The first most obvious thing is that even with the smallest stack data collection, DWARF’s perf.data is over 10 times larger, and it balloons even larger once you start to collect more reasonable stack sizes. For a single minute of data collection, collecting 10s of gigabytes of data is not very practical even on high end machines, and continuous performance analysis would be impossible at these data rates.

Related to this, the overhead of perf increases. It is ~ 0.1% for frame pointers. For DWARF the overhead goes: 0.8% (4K), 1.5% (8K), 2.8% (16K), 2.7% (32K). But this disguises the true overhead because it doesn’t count the cost of writing to disk. Unfortunately on this machine I have full disk encryption enabled (which does add a lot to the overhead of writing nearly 60 GB of perf data), but you can see the overhead of all that encryption separate from perf in the flame graph. The total overhead of perf + writing + encryption is about 20%.

This may also be the reason for seeing so many “lost chunks” even on this very fast machine. All of the DWARF tests even at the smallest size printed:

Check IO/CPU overload!

But is the DWARF data accurate? Clearly not. This is to be expected, collecting a partial user stack is not going to be enough to reconstruct a stack trace, but remember that even with 4K of stack, the perf.data is already > 10 times larger than for frame pointers. Zooming in to the nbdkit process only and comparing the flamegraphs shows significant amounts of incomplete stack traces, even when collecting 32K of stack.

On the left, nbdkit with frame pointers (correct). On the right, nbdkit with DWARF and 32K collection size. Notice on the right the large number of unattached frames. nbdkit main() does not directly call Unix domain socket send and receive functions!

If 8K (the default) is insufficient, and even 32K is not enough, how large do we need to make the DWARF stack collection? I couldn’t find out because I don’t have enough space for the expected 120 GB perf.data file at the next size up.

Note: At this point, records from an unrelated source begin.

(* ===== verification/Pvfs.v ===== *)
(** * The PVFS system interface and the C library, as the program calls them

    PVFS, the C library's clock and allocator and the RPC transport are not part of
    the repository.  [PvfsOps] has one field for each function the sources call: a
    world [W] goes in, the return value, what the call stored through its response
    pointer, and the next world come out.  The constants of the PVFS headers are
    fields too.  [PvfsSpec] states what the sources rely on, through an abstract
    view of the world: which directory objects exist and which entries they list.
    [MemFs] is an in-memory file system that satisfies [PvfsSpec]. *)

From S2P Require Import Prelude.

From Stdlib Require Import Ascii.

#[local] Open Scope Z_scope.

(** ** Error numbers of the C library (Linux) *)

Definition ENOENT : Z := 2.
Definition EIO : Z := 5.
Definition EAGAIN : Z := 11.
Definition ENOMEM : Z := 12.
Definition EEXIST : Z := 17.
Definition EACCES : Z := 13.
Definition EDEADLK : Z := 35.
Definition ENAMETOOLONG : Z := 36.
Definition ENOSYS : Z := 38.

Module Pvfs.

Record PVFS_object_ref : Type := mkRef { handle : Z; fs_id : Z }.

#[export] Instance object_ref_eq_dec : EqDecision PVFS_object_ref.
Proof. solve_decision. Defined.

#[export] Instance object_ref_countable : Countable PVFS_object_ref.
Proof.
  apply (inj_countable' (fun r => (handle r, fs_id r)) (fun p => mkRef p.1 p.2)).
  by intros [].
Defined.

(** A zeroed response structure. *)
Definition zero_ref : PVFS_object_ref := mkRef 0 0.

Record PVFS_credentials : Type := mkCreds { uid : Z; gid : Z }.

Inductive PVFS_ds_type : Type :=
| PVFS_TYPE_NONE
| PVFS_TYPE_METAFILE
| PVFS_TYPE_DATAFILE
| PVFS_TYPE_DIRECTORY
| PVFS_TYPE_SYMLINK
| PVFS_TYPE_DIRDATA
| PVFS_TYPE_INTERNAL.

#[export] Instance ds_type_eq_dec : EqDecision PVFS_ds_type.
Proof. solve_decision. Defined.

Record PVFS_sys_attr : Type := mkAttr {
  owner : Z;
  group : Z;
  perms : Z;
  atime : Z;
  mtime : Z;
  ctime : Z;
  size : Z;
  link_target : option string;
  dfile_count : Z;
  dirent_count : Z;
  objtype : PVFS_ds_type;
  mask : Z
}.

(** memset(&attr, 0, sizeof attr) *)
Definition zero_attr : PVFS_sys_attr :=
  mkAttr 0 0 0 0 0 0 0 None 0 0 PVFS_TYPE_NONE 0.

Record PVFS_dirent : Type := mkDirent { d_name : string; d_handle : Z }.

(** PVFS_sysresp_readdir: pvfs_dirent_outcount is the length of the array. *)
Record PVFS_sysresp_readdir : Type := mkReaddir {
  token : Z;
  dirent_array : list PVFS_dirent
}.

Definition outcount (r : PVFS_sysresp_readdir) : Z := Z.of_nat (length (dirent_array r)).

(** enum clnt_stat, as far as the sources tell its values apart. *)
Inductive clnt_stat : Type := RPC_SUCCESS | RPC_FAILED.

#[export] Instance clnt_stat_eq_dec : EqDecision clnt_stat.
Proof. solve_decision. Defined.

(** What the program calls of PVFS, of the C library and of pthreads. *)
Class PvfsOps (W : Type) : Type := {
  PVFS_READDIR_START : Z;
  PVFS_ENOENT : Z;
  PVFS_ATTR_SYS_ALL_NOHINT : Z;
  PVFS_ATTR_SYS_ALL_SETABLE : Z;
  PVFS_ATTR_SYS_DIRENT_COUNT : Z;
  PVFS_get_errno_mapping : Z -> Z;

  PVFS_util_gen_credentials : W -> PVFS_credentials * W;
  PVFS_sys_lookup : Z -> string -> PVFS_credentials -> W -> Z * PVFS_object_ref * W;
  PVFS_sys_ref_lookup : Z -> string -> PVFS_object_ref -> PVFS_credentials -> W ->
                        Z * PVFS_object_ref * W;
  PVFS_sys_getattr : PVFS_object_ref -> Z -> PVFS_credentials -> W -> Z * PVFS_sys_attr * W;
  PVFS_sys_create : string -> PVFS_object_ref -> PVFS_sys_attr -> PVFS_credentials -> W ->
                    Z * PVFS_object_ref * W;
  PVFS_sys_mkdir : string -> PVFS_object_ref -> PVFS_sys_attr -> PVFS_credentials -> W ->
                   Z * PVFS_object_ref * W;
  PVFS_sys_remove : string -> PVFS_object_ref -> PVFS_credentials -> W -> Z * W;
  PVFS_sys_rename : string -> PVFS_object_ref -> string -> PVFS_object_ref ->
                    PVFS_credentials -> W -> Z * W;
  PVFS_sys_readdir : PVFS_object_ref -> Z -> Z -> PVFS_credentials -> W ->
                     Z * PVFS_sysresp_readdir * W;
  PVFS_mgmt_map_handle : Z -> Z -> W -> Z * Z * W;

  time : W -> Z * W;
  malloc : W -> bool * W;
  pthread_rwlock_init : W -> Z * W;
  sem_timedout : W -> bool * W
}.

(** ** What the program relies on *)

(** A name of one component. *)
Definition simple (n : string) : Prop := CString.count "/"%char n = O.

(** The handle a directory lists for a name. *)
Fixpoint assoc (n : string) (l : list (string * Z)) : option Z :=
  match l with
  | [] => None
  | (m, h) :: l' => if decide (m = n) then Some h else assoc n l'
  end.

(** The abstract view of a world: whether the file system is consistent, and the
    entries of each directory object in the order they are listed. *)
Class PvfsView (W : Type) : Type := {
  fs_ok : W -> Prop;
  dirs : W -> Z -> option (list (string * Z))
}.

(** A step after which every directory is as before. *)
Definition quiet {W} `{PvfsView W} (w w' : W) : Prop := fs_ok w' /\ forall h, dirs w' h = dirs w h.

(** A step that changes the listing of one directory to [es]. *)
Definition relisted {W} `{PvfsView W} (p : Z) (es : list (string * Z)) (w w' : W) : Prop :=
  fs_ok w' /\ forall h, dirs w' h = if decide (h = p) then Some es else dirs w h.

(** The documented behaviour of the calls on a consistent file system whose
    objects the credentials may use. *)
Class PvfsSpec (W : Type) {P : PvfsOps W} {V : PvfsView W} : Prop := {
  errno_ok : PVFS_get_errno_mapping 0 = 0;
  errno_enoent : PVFS_get_errno_mapping (- PVFS_ENOENT) = ENOENT;
  enoent_positive : 0 < PVFS_ENOENT;
  start_large : 2 ^ 30 < PVFS_READDIR_START;
  names_ok w h es : fs_ok w -> dirs w h = Some es ->
    NoDup es.*1 /\ Forall (fun n => simple n /\ (String.length n < 256)%nat) es.*1 /\
    Z.of_nat (length es) < 2 ^ 30;
  credentials_quiet w : fs_ok w -> exists c w', PVFS_util_gen_credentials w = (c, w') /\ quiet w w';
  time_quiet w : fs_ok w -> exists t w', time w = (t, w') /\ quiet w w';
  malloc_quiet w : fs_ok w -> exists b w', malloc w = (b, w') /\ quiet w w';
  rwlock_init_quiet w : fs_ok w -> exists rc w', pthread_rwlock_init w = (rc, w') /\ quiet w w';
  map_handle_quiet w fs h : fs_ok w ->
    exists rc a w', PVFS_mgmt_map_handle fs h w = (rc, a, w') /\ quiet w w';
  lookup_found w c fs n p es h : fs_ok w -> dirs w (handle p) = Some es -> simple n ->
    assoc n es = Some h ->
    exists w', PVFS_sys_ref_lookup fs n p c w = (0, mkRef h (fs_id p), w') /\ quiet w w';
  lookup_absent w c fs n p es : fs_ok w -> dirs w (handle p) = Some es -> simple n ->
    assoc n es = None ->
    exists r w', PVFS_sys_ref_lookup fs n p c w = (- PVFS_ENOENT, r, w') /\ quiet w w';
  getattr_directory w c m p es : fs_ok w -> dirs w (handle p) = Some es ->
    exists a w', PVFS_sys_getattr p m c w = (0, a, w') /\ objtype a = PVFS_TYPE_DIRECTORY /\
      dirent_count a = Z.of_nat (length es) /\ quiet w w';
  readdir_from w c p tok n es : fs_ok w -> dirs w (handle p) = Some es -> 0 <= n ->
    (tok = PVFS_READDIR_START \/ 0 <= tok < PVFS_READDIR_START) ->
    let from := if tok =? PVFS_READDIR_START then 0 else tok + 1 in
    let batch := take (Z.to_nat n) (drop (Z.to_nat from) es) in
    exists w', PVFS_sys_readdir p tok n c w =
        (0, mkReaddir (from + Z.of_nat (length batch) - 1)
              ((fun e => mkDirent e.1 e.2) <$> batch), w') /\ quiet w w';
  create_absent w c a n p es : fs_ok w -> dirs w (handle p) = Some es -> simple n ->
    (String.length n < 256)%nat -> Z.of_nat (length es) + 1 < 2 ^ 30 -> assoc n es = None ->
    exists h es' w', PVFS_sys_create n p a c w = (0, mkRef h (fs_id p), w') /\
      es' ≡ₚ (n, h) :: es /\ relisted (handle p) es' w w';
  create_present w c a n p es h : fs_ok w -> dirs w (handle p) = Some es -> assoc n es = Some h ->
    exists rc r w', PVFS_sys_create n p a c w = (rc, r, w') /\ rc <> 0 /\ rc <> - PVFS_ENOENT /\
      PVFS_get_errno_mapping rc = EEXIST /\ quiet w w';
  rename_across w c n p q es eq h : fs_ok w ->
    dirs w (handle p) = Some es -> dirs w (handle q) = Some eq -> handle p <> handle q ->
    assoc n es = Some h -> assoc n eq = None -> Z.of_nat (length eq) + 1 < 2 ^ 30 ->
    exists eq' w', PVFS_sys_rename n p n q c w = (0, w') /\ eq' ≡ₚ (n, h) :: eq /\ fs_ok w' /\
      forall k, dirs w' k = if decide (k = handle p) then Some (filter (fun e => e.1 <> n) es)
                            else if decide (k = handle q) then Some eq' else dirs w k
}.

(** The documented behaviour of making and removing directories. *)
Class PvfsMakes (W : Type) {P : PvfsOps W} {V : PvfsView W} : Prop := {
  mkdir_absent w c a n p es : fs_ok w -> dirs w (handle p) = Some es -> simple n ->
    (String.length n < 256)%nat -> Z.of_nat (length es) + 1 < 2 ^ 30 -> assoc n es = None ->
    exists h es' w', PVFS_sys_mkdir n p a c w = (0, mkRef h (fs_id p), w') /\ dirs w h = None /\
      es' ≡ₚ (n, h) :: es /\ fs_ok w' /\
      forall k, dirs w' k = if decide (k = handle p) then Some es'
                            else if decide (k = h) then Some [] else dirs w k;
  remove_empty w c n p es h : fs_ok w -> dirs w (handle p) = Some es -> assoc n es = Some h ->
    h <> handle p -> dirs w h = Some [] ->
    exists w', PVFS_sys_remove n p c w = (0, w') /\ fs_ok w' /\
      forall k, dirs w' k = if decide (k = handle p) then Some (filter (fun e => e.1 <> n) es)
                            else if decide (k = h) then None else dirs w k
}.

(** The documented behaviour of removing and renaming files, and of asking for the type
    of an object that is not a directory. *)
Class PvfsFiles (W : Type) {P : PvfsOps W} {V : PvfsView W} : Prop := {
  getattr_other w c m p : fs_ok w -> dirs w (handle p) = None ->
    exists rc a w', PVFS_sys_getattr p m c w = (rc, a, w') /\ objtype a <> PVFS_TYPE_DIRECTORY /\ quiet w w';
  remove_file w c n p es h : fs_ok w -> dirs w (handle p) = Some es -> assoc n es = Some h -> dirs w h = None ->
    exists w', PVFS_sys_remove n p c w = (0, w') /\ relisted (handle p) (filter (fun e => e.1 <> n) es) w w';
  mkdir_present w c a n p es h : fs_ok w -> dirs w (handle p) = Some es -> assoc n es = Some h ->
    exists rc r w', PVFS_sys_mkdir n p a c w = (rc, r, w') /\ rc <> 0 /\ PVFS_get_errno_mapping rc = EEXIST /\
      quiet w w';
  rename_within w c n n' p es h : fs_ok w -> dirs w (handle p) = Some es -> assoc n es = Some h ->
    assoc n' es = None -> simple n' -> (String.length n' < 256)%nat ->
    exists es' w', PVFS_sys_rename n p n' p c w = (0, w') /\
      es' ≡ₚ (n', h) :: filter (fun e => e.1 <> n) es /\ relisted (handle p) es' w w';
  rename_between w c n n' p q es eq h : fs_ok w ->
    dirs w (handle p) = Some es -> dirs w (handle q) = Some eq -> handle p <> handle q ->
    assoc n es = Some h -> assoc n' eq = None -> simple n' -> (String.length n' < 256)%nat ->
    Z.of_nat (length eq) + 1 < 2 ^ 30 ->
    exists eq' w', PVFS_sys_rename n p n' q c w = (0, w') /\ eq' ≡ₚ (n', h) :: eq /\ fs_ok w' /\
      forall k, dirs w' k = if decide (k = handle p) then Some (filter (fun e => e.1 <> n) es)
                            else if decide (k = handle q) then Some eq' else dirs w k
}.

(** Absolute paths of at most one component, below the directory object [root]. *)
Class PvfsPaths (W : Type) {P : PvfsOps W} {V : PvfsView W} (root : Z) : Prop := {
  path_root w c fs : fs_ok w -> exists w', PVFS_sys_lookup fs "/" c w = (0, mkRef root fs, w') /\ quiet w w';
  path_found w c fs n es h : fs_ok w -> dirs w root = Some es -> simple n -> n <> EmptyString ->
    assoc n es = Some h ->
    exists w', PVFS_sys_lookup fs (String "/" n) c w = (0, mkRef h fs, w') /\ quiet w w';
  path_absent w c fs n es : fs_ok w -> dirs w root = Some es -> simple n -> n <> EmptyString ->
    assoc n es = None ->
    exists r w', PVFS_sys_lookup fs (String "/" n) c w = (- PVFS_ENOENT, r, w') /\ quiet w w'
}.

(** The stubs rpcgen generates for the calls between servers (common/skye_rpc.x). *)
Class BucketRpc (W : Type) : Type := {
  skye_rpc_bucket_add_1 : PVFS_object_ref -> Z -> Z -> W -> clnt_stat * Z * W;
  skye_rpc_bucket_remove_1 : PVFS_credentials -> PVFS_object_ref -> Z -> Z -> W ->
                             clnt_stat * Z * W
}.

End Pvfs.

(** A call of the world inside a process with local state [L]. *)
Definition sys {L W A} (f : W -> A * W) : prog (L * W) A := fun s =>
  let '(a, w) := f s.2 in Ret (a, (s.1, w)).

Definition getl {L W} : prog (L * W) L := fun s => Ret (s.1, s).
Definition modl {L W} (f : L -> L) : prog (L * W) unit := fun s => Ret (tt, (f s.1, s.2)).
Definition in_world {L W A} (m : prog W A) : prog (L * W) A := fun s =>
  match m s.2 with Ret (a, w) => Ret (a, (s.1, w)) | Crash c => Crash c end.

Lemma wp_sys {L W A} E (f : W -> A * W) (Q : A -> L * W -> Prop) s :
  (forall a w, f s.2 = (a, w) -> Q a (s.1, w)) -> wp E (sys f) Q s.
Proof. unfold wp, sys. destruct (f s.2) as [a w]. auto. Qed.

Lemma wp_getl {L W} E (Q : L -> L * W -> Prop) s : Q s.1 s -> wp E getl Q s.
Proof. done. Qed.

Lemma wp_modl {L W} E (f : L -> L) (Q : unit -> L * W -> Prop) s :
  Q tt (f s.1, s.2) -> wp E (modl f) Q s.
Proof. done. Qed.

Lemma wp_in_world {L W A} E (m : prog W A) (Q : A -> L * W -> Prop) s :
  wp E m (fun a w => Q a (s.1, w)) s.2 -> wp E (in_world m) Q s.
Proof. unfold wp, in_world. by destruct (m s.2) as [[a w]|c]. Qed.

Lemma wp_sys_eq {L W A} E (f : W -> A * W) (Q : A -> L * W -> Prop) s a w :
  f s.2 = (a, w) -> Q a (s.1, w) -> wp E (sys f) Q s.
Proof. intros Hf HQ. apply wp_sys. intros a' w' E'. rewrite Hf in E'. by injection E' as <- <-. Qed.

Section Views.
Import Pvfs.
Context {W : Type} `{PvfsView W}.

Lemma quiet_dirs w w' h : quiet w w' -> dirs w' h = dirs w h.
Proof. by intros [_ Hq]. Qed.

Lemma quiet_ok w w' : quiet w w' -> fs_ok w'.
Proof. by intros [Hq _]. Qed.

Lemma quiet_trans w1 w2 w3 : quiet w1 w2 -> quiet w2 w3 -> quiet w1 w3.
Proof. intros [_ H1] [H2 H3]. split; [done|]. intros h. by rewrite H3, H1. Qed.

Lemma assoc_None n l : assoc n l = None <-> n ∉ l.*1.
Proof.
  induction l as [|[m h] l IH]; cbn; [split; [by intros _ ?%elem_of_nil|done]|].
  destruct (decide (m = n)) as [->|]; [split; [done|set_solver]|]. rewrite IH. set_solver.
Qed.

Lemma assoc_Some n h l : NoDup l.*1 -> (n, h) ∈ l -> assoc n l = Some h.
Proof.
  induction l as [|[m k] l IH]; cbn; intros Hnd Hin; [by apply elem_of_nil in Hin|].
  apply list.NoDup_cons in Hnd as [Hm Hnd]. apply elem_of_cons in Hin as [[= <- <-]|Hin].
  - by rewrite decide_True.
  - rewrite decide_False; [by apply IH|]. intros ->. apply Hm. change n with (n, h).1.
    by eapply list_elem_of_fmap_2.
Qed.

Lemma assoc_In n h l : assoc n l = Some h -> (n, h) ∈ l.
Proof.
  induction l as [|[m k] l IH]; cbn; [done|]. destruct (decide (m = n)) as [->|].
  - intros [= ->]. by left.
  - intros E. right. auto.
Qed.

End Views.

Let’s have a look at one thing which DWARF can do — show inlined and leaf functions. The stack trace for these is more accurate as you can see below. (To reproduce, zoom in on the nbd_poll function). On the left, frame pointers. On the right DWARF with 32K stacks, showing the extra enter_* frames which are inlined.

My final summary here is that for most purposes you would be better off using frame pointers, and it’s a good thing that Fedora 38 now compiles everything with frame pointers. It should result in easier performance analysis, and even makes continuous performance analysis more plausible.